Chad VanGaalen (born 1977) is a Canadian musician and artist from Calgary, Alberta.

Career

Infiniheart
Following a few scattered independent releases, done mostly on homemade CDs with hand-drawn art, VanGaalen released Infiniheart (2004) on Canadian independent label Flemish Eye.  Infiniheart, a collection of songs selected from recordings made in his bedroom/makeshift studio, was picked up in 2005 by indie label Sub Pop. In late 2005, the album was re-released with a bonus six-song EP entitled Green Beans.

Skelliconnection
On 22 August 2006, VanGaalen's second album, Skelliconnection, was released in the U.S. on Sub Pop and in Canada on Flemish Eye.  The album is composed of new songs as well as tracks previously released on his earlier independent recordings and features exclusive artwork and videos made by VanGaalen.

ChartAttack reported on 17 January 2007 that Skelliconnection was #31 and had been on the chart for 19 weeks.

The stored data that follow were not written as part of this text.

Definition spec_rlp : RlpCodec := {| rlp_decode := spec_decode |}.

Lemma depth_le_length i : item_ok i → (depth (item_tree i) <= length (encode_tree (item_tree i)))%nat.
Proof.
  assert (∀ t, (depth t <= length (encode_tree t))%nat) as H; [|intros; apply H].
  induction t as [b|l IH] using rlp_tree_rect'; cbn [depth].
  - pose proof (encode_tree_nonempty (TStr b)). destruct (encode_tree (TStr b)); [done|cbn; lia].
  - cbn [encode_tree]. rewrite length_app.
    assert (foldr (λ u d, Nat.max (depth u) d) 0 l <= length (concat (map encode_tree l)))%nat as Hf.
    { induction IH as [|t l Ht _ IHl]; [done|]. cbn. rewrite length_app. lia. }
    destruct (rlp_head_cons 192 247 1 (length (concat (map encode_tree l)))) as (x & r & Hh & _); [lia..|].
    unfold list_head. rewrite Hh. cbn [length]. lia.
Qed.

Lemma tree_item_ok i : item_ok i → item_ok (tree_item (item_tree i)).
Proof.
  induction i as [b|n|its IH] using rlp_item_rect'; cbn [item_tree tree_item]; intros H; [exact H|apply big_bytes_ok|].
  apply item_ok_list in H. apply item_ok_list. rewrite Forall_forall in IH, H. apply Forall_forall.
  intros j Hj. apply list_elem_of_fmap in Hj as (t & -> & Ht). apply list_elem_of_fmap in Ht as (i & -> & Hi).
  apply IH; [done|by apply H].
Qed.
Lemma evm_step_tracked s0 s s' :
  (∀ r, r ∈ validRevisions s0 → r.1 < nextRevisionID s0) →
  tracked s0 s → evm_step (nextRevisionID s0) s s' → tracked s0 s'.
Proof using UR.
  intros Hids [Hwf Hu Hn (Q & HQ & Hlt)] Hst.
  destruct (evm_step_undoable _ s s' Hwf Hst) as [Hun|[->|(id & Hid & Hrev)]].
  - pose proof Hun as (Hwf' & Hrv & _). unfold revisions in Hrv. injection Hrv as Hv Hnx.
    split; [done|by eapply undoes_to_trans|by rewrite Hnx|]. exists Q. by rewrite Hv.
  - split; [done| |cbn; lia|].
    + eapply undoes_to_ext; [exact Hu|done|]. by apply ur_restored, restored_revisions.
    + exists (Q ++ [(nextRevisionID s, length (jentries s))]). cbn. rewrite HQ, <-app_assoc. split; [done|].
      intros r [Hr|Hr]%elem_of_app; [by apply Hlt|]. apply list_elem_of_singleton in Hr. subst r. cbn.
      destruct Hu as (es & -> & _). rewrite length_app. lia.
  - unfold RevertToSnapshot in Hrev. rewrite HQ, find_revision_app in Hrev. cbn in Hrev.
    rewrite (proj2 (Z.eqb_neq _ _)) in Hrev by lia.
    rewrite (find_revision_none (validRevisions s0)) in Hrev by (intros r Hr; specialize (Hids r Hr); lia).
    destruct (find_revision Q id) as [[before i]|] eqn:Hf; [|done].
    injection Hrev as <-. destruct (find_revision_in _ _ _ _ Hf) as [Hin Hsub].
    destruct (Hlt _ Hin) as [_ Hi]. cbn in Hi.
    destruct (journal_revert_frame (length (jentries s) - i) s) as [_ Hfr]; [lia|].
    unfold revisions in Hfr. injection Hfr as _ Hx.
    assert (acl_wf (accessList (journal_revert (length (jentries s) - i) s))) as Hwft by (by apply journal_revert_wf).
    split; [done| |cbn; by rewrite Hx|by exists before; split; [|intros r Hr; apply Hlt, Hsub]].
    eapply undoes_to_ext; [apply (undoes_to_revert s0 s (length (jentries s) - i)); [exact Hu|lia]|done|]. by apply ur_restored, (restored_revisions _ _ 0).
Qed.

Lemma evm_run_tracked s0 s : acl_wf (accessList s0) →
  (∀ r, r ∈ validRevisions s0 → r.1 < nextRevisionID s0) →
  rtc (evm_step (nextRevisionID s0)) (Snapshot s0).1 s → tracked s0 s.
Proof using UR.
  intros Hwf Hids. generalize (tracked_snapshot s0 Hwf). generalize (Snapshot s0).1.
  intros t Ht Hrun. induction Hrun as [|x y z Hxy _ IH]; [done|]. by eapply IH, evm_step_tracked.
Qed.

Lemma tracked_revert s0 s : (∀ r, r ∈ validRevisions s0 → r.1 < nextRevisionID s0) → tracked s0 s →
  ∃ s', RevertToSnapshot (nextRevisionID s0) s = Some s' ∧ R s' s0 ∧
        jentries s' = jentries s0 ∧ validRevisions s' = validRevisions s0.
Proof using UR.
  intros Hids [Hwf (es & Hj & Hok & Hr) Hn (Q & HQ & Hlt)]. unfold RevertToSnapshot.
  rewrite HQ, find_revision_app. cbn.
  rewrite (find_revision_none Q) by (intros r Hin; destruct (Hlt r Hin); lia). rewrite Z.eqb_refl.
  eexists. split; [done|]. rewrite Hj, length_app, Nat.add_sub.
  destruct (journal_revert_frame (length es) s) as [Hf _]; [rewrite Hj, length_app; lia|].
  split_and!; [|cbn; by rewrite Hf, Hj, drop_app_length|cbn; by rewrite app_nil_r].
  eapply ur_trans; [|exact Hr]. by apply ur_restored, (restored_revisions _ _ 0), journal_revert_wf.
Qed.
End Tracked.

Definition code_hash_of (s : StateDB) (a : Address) : Hash := CodeHash (live_or_new s a).
(** ** Delegation *)
Definition Delegate (validator delegator : Address) (amount : Z) (s : S) : S * res unit :=
  if amount =? 0 then (s, Err "staking: zero delegate") else
  if validator =? delegator then (s, Err "staking: self-delegate forbidden (use bond)") else
  let s1 := settleRewards validator delegator s in
  let sharesAdd := weiToShares validator amount s1 in
  if sharesAdd =? 0 then (s1, Err "staking: delegate amount too small for rate") else
  let next := DelegationShares validator delegator s1 +₂₅₆ sharesAdd in
  let s2 := sset (delSlot validator delegator) (u256ToHash next) s1 in
  let tot := DelegatedTotalShares validator s2 +₂₅₆ sharesAdd in
  let s3 := sset (delTotSlot validator) (u256ToHash tot) s2 in
  (setRewardDebt validator delegator (rewardDebtForShares validator next s3) s3, Ok tt).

Skelliconnection was named to shortlist on 10 July 2007 for the 2007 Polaris Music Prize. The winner was announced at a gala ceremony on 24 September 2007, with the prize going to the band Patrick Watson.

Soft Airplane 
VanGaalen's third studio album, Soft Airplane, was released 9 September 2008.  Soft Airplane marked a significant change for Vangaalen's songwriting as, unlike previous Vangaalen releases (where songs were collected from a vast catalogue of previous home recordings), Soft Airplane was written within the two-year time span since Skelliconnection.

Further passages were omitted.